HTTP/2 and HTTP/3

HTTP/1.1 was the web's protocol for two decades. HTTP/2 (2015) and HTTP/3 (standardized 2022) brought significant changes — multiplexing, header compression, QUIC. The performance gains are real for typical web traffic.

This page covers what changed and the practical impact.

HTTP/1.1 limitations

The problems HTTP/2 was designed to solve:

Head-of-line blocking

HTTP/1.1 sends requests one at a time per connection. A slow request blocks subsequent ones.

Browser workaround: open 6 connections per origin in parallel. Better than 1, but each connection has its own TCP overhead.

Header overhead

Headers are repeated on every request. For APIs sending small JSON responses, headers dominate.

Plain text

Easy to debug; less efficient on the wire.

HTTP/2

The major changes:

Single connection, multiplexing

One TCP connection per origin. Multiple requests/responses in parallel over that connection.

```

Connection 1

├── Stream 1: GET /index.html

├── Stream 3: GET /style.css

├── Stream 5: GET /app.js

└── Stream 7: GET /image.png

```

Each stream is independent. Slow image doesn't block fast JS.

Header compression (HPACK)

Common headers are sent once and referenced by index. Big savings on header-heavy traffic.

Binary framing

The protocol is binary instead of text. More compact; less ambiguous.

Server push

Server can push resources the client will need. Largely deprecated — performance benefits didn't materialize; adds complexity.

Stream priority

Streams have priorities; servers can serve high-priority first. Helps render-blocking resources.

Limitations

The remaining problem: HTTP/2 multiplexes over one TCP connection. If TCP needs to retransmit a packet, all streams pause until retransmission. "TCP head-of-line blocking" — solved by HTTP/3.

HTTP/3 / QUIC

QUIC is a new transport protocol (UDP-based) that replaces TCP for HTTP/3.

Streams without TCP HOL blocking

QUIC has its own stream concept independent of underlying packets. A lost packet only affects its stream, not all of them.

Built-in encryption

TLS 1.3 is integrated; the handshake is faster than TLS over TCP.

Connection migration

A QUIC connection is identified by a connection ID, not by IP/port. Mobile clients switching networks (WiFi → cellular) keep the connection alive.

0-RTT resumption

Repeat connections can include data on the first packet, eliminating the handshake round-trip.

Practical impact

For typical web pages

HTTP/2 vs. HTTP/1.1: noticeable improvement for pages with many resources. Most sites use HTTP/2 today.

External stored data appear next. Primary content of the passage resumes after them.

(** Commands that may end a job's record: pruning it, or declaring it failed. *)
Definition spares (id : string) (c : command) : Prop :=
  match c with
  | PruneTerminal _ _ => False
  | FinishFailed id' _ _ => id' <> id
  | _ => True
  end.

(** The file and the result of a job are as they were. *)
Definition untouched (j : RecoveryJob) (s s' : Store) : Prop :=
  jobs s' !! job_path (job_id j) = jobs s !! job_path (job_id j) /\
  (is_Some (results s !! job_path (job_id j)) ->
   results s' !! job_path (job_id j) = results s !! job_path (job_id j)).

Definition settled_by (s s' : Store) (c : command) : Prop :=
  forall j, holds config s j -> is_terminal j = true -> spares (job_id j) c -> untouched j s s'.

(** What one command does: it keeps the store well formed, leaves the files of the root
    to the lease commands, and terminal jobs as they are. *)
Definition behaves (s : Store) (c : command) (s' : Store) : Prop :=
  wf_store s' /\ (on_root c \/ root s' = root s) /\ settled_by s s' c.

Lemma untouched_same j s s' : jobs s' = jobs s -> results s' = results s -> untouched j s s'.
Proof. intros Hj Hr. unfold untouched. by rewrite Hj, Hr. Qed.

Lemma behaves_same s c s' :
  wf_store s -> jobs s' = jobs s -> results s' = results s -> on_root c \/ root s' = root s -> behaves s c s'.
Proof.
  intros [Hc Hb] Hj Hr Hroot. split_and!; [|done|].
  - split; [unfold consistent; by rewrite Hj|]. intros j Hh. rewrite Hr. apply Hb.
    by apply (holds_jobs config s s').
  - intros j _ _ _. by apply untouched_same.
Qed.

(** One job's file was written: it was not that of a terminal job. *)
Lemma behaves_write s c s' k :
  wf_store s -> writes_job config s s' k -> root s' = root s -> recorded (results s) k ->
  (forall j, holds config s j -> is_terminal j = true -> spares (job_id j) c -> job_id j <> job_id k) ->
  behaves s c s'.
Proof.
  intros [Hc Hb] Hw Hroot Hrec Hne. split_and!; [split|by right|].
  - by eapply writes_consistent.
  - by eapply writes_backed.
  - intros j Hj Ht Hs. split.
    + eapply writes_frame; [done|]. intros Heq%job_path_inj. by eapply Hne.
    + by destruct Hw as (bytes & -> & _).
Qed.

Lemma terminal_state j : is_terminal j = true <-> state j <> Pending /\ state j <> Running.
Proof. unfold is_terminal, in_state. destruct (state j); split; try done; by intros [? ?]. Qed.

Lemma claim_behaves s now_unix : wf_store s -> behaves s (ClaimNext now_unix) (perform (ClaimNext now_unix) s).2.
Proof.
  intros [Hc Hb]. simpl. rewrite discard_store.
  destruct (decide (unlocked s)) as [Hu|Hu].
  2:{ destruct (claim_next_failed config now_unix s Hc) as [e ->]; [tauto|].
      apply behaves_same; auto. by split. }
  destruct (read_jobs s) as [[l|e] s1] eqn:Hread; assert (s1 = s) as -> by (by injection Hread).
  2:{ destruct (claim_next_failed config now_unix s Hc) as [e' ->].
      { intros (_ & l & Hl). congruence. }
      apply behaves_same; auto. by split. }
  destruct (claim_next_run config config_valid now_unix s l Hu Hc Hread)
    as (r & s' & -> & Hc' & Hres & Hroot & Hb' & Hf & _).
  split_and!; [split; [done|by apply Hb']|by right|].
  intros j Hj [Hp Hr]%terminal_state _. split; [|by simpl; rewrite Hres]. apply Hf; [done| |done].
  destruct (lease_expired now_unix j) eqn:He; [|done]. by apply lease_expired_running in He.
Qed.

Lemma perform_behaves s c : wf_store s -> enabled s c -> behaves s c (perform c s).2.
Proof.
  intros Hwf Hen. destruct (decide (on_root c)) as [Hroot|Hroot].
  { assert (keeps (fun t => jobs t = jobs s /\ results t = results s) (perform c)) as Hk
      by (apply on_root_keeps; [by intros r t|done]).
    destruct (keeps_run _ _ s Hk) as [Hj Hr]; [done|]. apply behaves_same; auto. }
  destruct (decide (reads_only c)) as [Hread|Hread].
  { rewrite reads_only_store by done. apply behaves_same; auto. }
  pose proof Hwf as [Hc Hb]. destruct c; try done; simpl in Hroot, Hread |- *; rewrite ?discard_store.
  - destruct (enqueue _ _ _ _ _ s) as [r s'] eqn:Hrun. simpl.
    apply (enqueue_cases config) in Hrun as [[-> _]|(rc & k & _ & Hrt & Hnone & Hw & _ & Hst & _)]; try done.
    + apply behaves_same; auto.
    + eapply behaves_write; try done; [unfold recorded; rewrite Hst; by intros [?|?]|].
      intros j (bytes & Hj & _) _ _ Heq. rewrite Heq in Hj. congruence.
  - pose proof (claim_behaves s now_unix Hwf) as Hcl. simpl in Hcl. by rewrite discard_store in Hcl.
  - destruct (write_result id bytes s) as [r s'] eqn:Hrun. simpl.
    pose proof (write_result_backed config _ _ _ _ _ Hrun Hb) as Hb'.
    apply write_result_cases in Hrun as (Hj & Hrt & Hres). split_and!; [|by right|].
    + split; [|done]. unfold consistent. by rewrite Hj.
    + intros j _ _ _. split; [by rewrite Hj|]. intros [old Hold].
      destruct Hres as [[-> _]|(Hn & _ & ->)]; [done|]. rewrite lookup_insert_ne; [done|]. congruence.
  - destruct (finish _ _ _ _ _ s) as [r s'] eqn:Hrun. simpl.
    apply (finish_cases config) in Hrun
      as [[-> _]|(_ & Hrt & j & k & Hj & Hid & Hst & Hw & Hkid & Hkst & Hkd)]; try done.
    + apply behaves_same; auto.
    + eapply behaves_write; try done.
      * intros _. exists bytes. by rewrite Hkid.
      * intros x Hx [_ Hr]%terminal_state _ Heq. apply Hr.
        assert (x = j) as ->; [|done]. apply (holds_functional config s); [done..|congruence].
  - destruct (finish_failed _ _ _ s) as [r s'] eqn:Hrun. simpl.
    apply (finish_failed_cases config) in Hrun
      as [[-> _]|(_ & Hrt & j & k & Hj & Hid & Hw & Hkid & Hkst & _)]; [| |done].
    + apply behaves_same; auto.
    + eapply behaves_write; try done.
      * unfold recorded. rewrite Hkst. by intros [?|?].
      * intros x Hx _ Hs Heq. apply Hs. congruence.
  - destruct (prune_terminal _ _ s) as [r s'] eqn:Hrun. simpl.
    apply (prune_cases config) in Hrun as (Hc' & Hb' & Hrt & _); [|done..].
    split_and!; [by split|by right|]. by intros j _ _ [].
Qed.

HTTP/3 vs. HTTP/2: marginal improvement for most pages. More benefit on lossy networks (mobile).

For APIs

HTTP/1.1 vs. HTTP/2: HTTP/2 wins if you make many parallel requests. For sequential request/response patterns, less benefit.

For HTTP/2 APIs, gRPC builds on HTTP/2 and benefits from multiplexing.

For real-time / streaming

HTTP/3's stream-isolation matters more. SSE, WebSocket-over-HTTP/3, and streaming use cases benefit.

For mobile / lossy networks

HTTP/3's resilience to packet loss is a real win. Mobile users on weak signals see better performance.

Adoption considerations

Server support

- Web servers: Nginx, Apache, Caddy support HTTP/2 well; HTTP/3 is more recent

- Application servers: depends; many add HTTP/2 via reverse proxy

- CDNs: CloudFront, Cloudflare, Fastly all support both

Client support

- Modern browsers: HTTP/2 universal; HTTP/3 widespread

- HTTP libraries: vary; check specific library

TLS requirement

HTTP/2 in browsers requires TLS. Plain HTTP/2 (no TLS) is allowed by spec but browsers don't implement it. So HTTPS is implicit for HTTP/2 web traffic.

HTTP/3 is always encrypted (TLS 1.3 baked in).

Operational considerations

- Debugging is harder: binary protocol, encrypted, harder to inspect

- Tooling exists (Wireshark with TLS keys, browser DevTools)

- Monitoring needs to be HTTP/2-aware for stream-level metrics

When old HTTP/1.1 still wins

- Internal services where simplicity wins

- Debugging with curl or telnet

- Specific tooling that doesn't support HTTP/2

For external-facing traffic, HTTP/2 is the default; HTTP/3 is increasing adoption. For internal traffic, HTTP/1.1 is fine.

Common failure patterns

- **Treating HTTP/2 as drop-in compatibility.** Mostly is, but server push and other features need explicit handling.

- **Server push enthusiasm.** Largely deprecated; don't build around it.

- **Single big stream blocking many small ones.** Stream priority helps but isn't always implemented well.

- **HTTP/3 without testing on lossy networks.** The benefits are most visible there.

- **Misconfiguring TLS for HTTP/2.** ALPN must offer h2.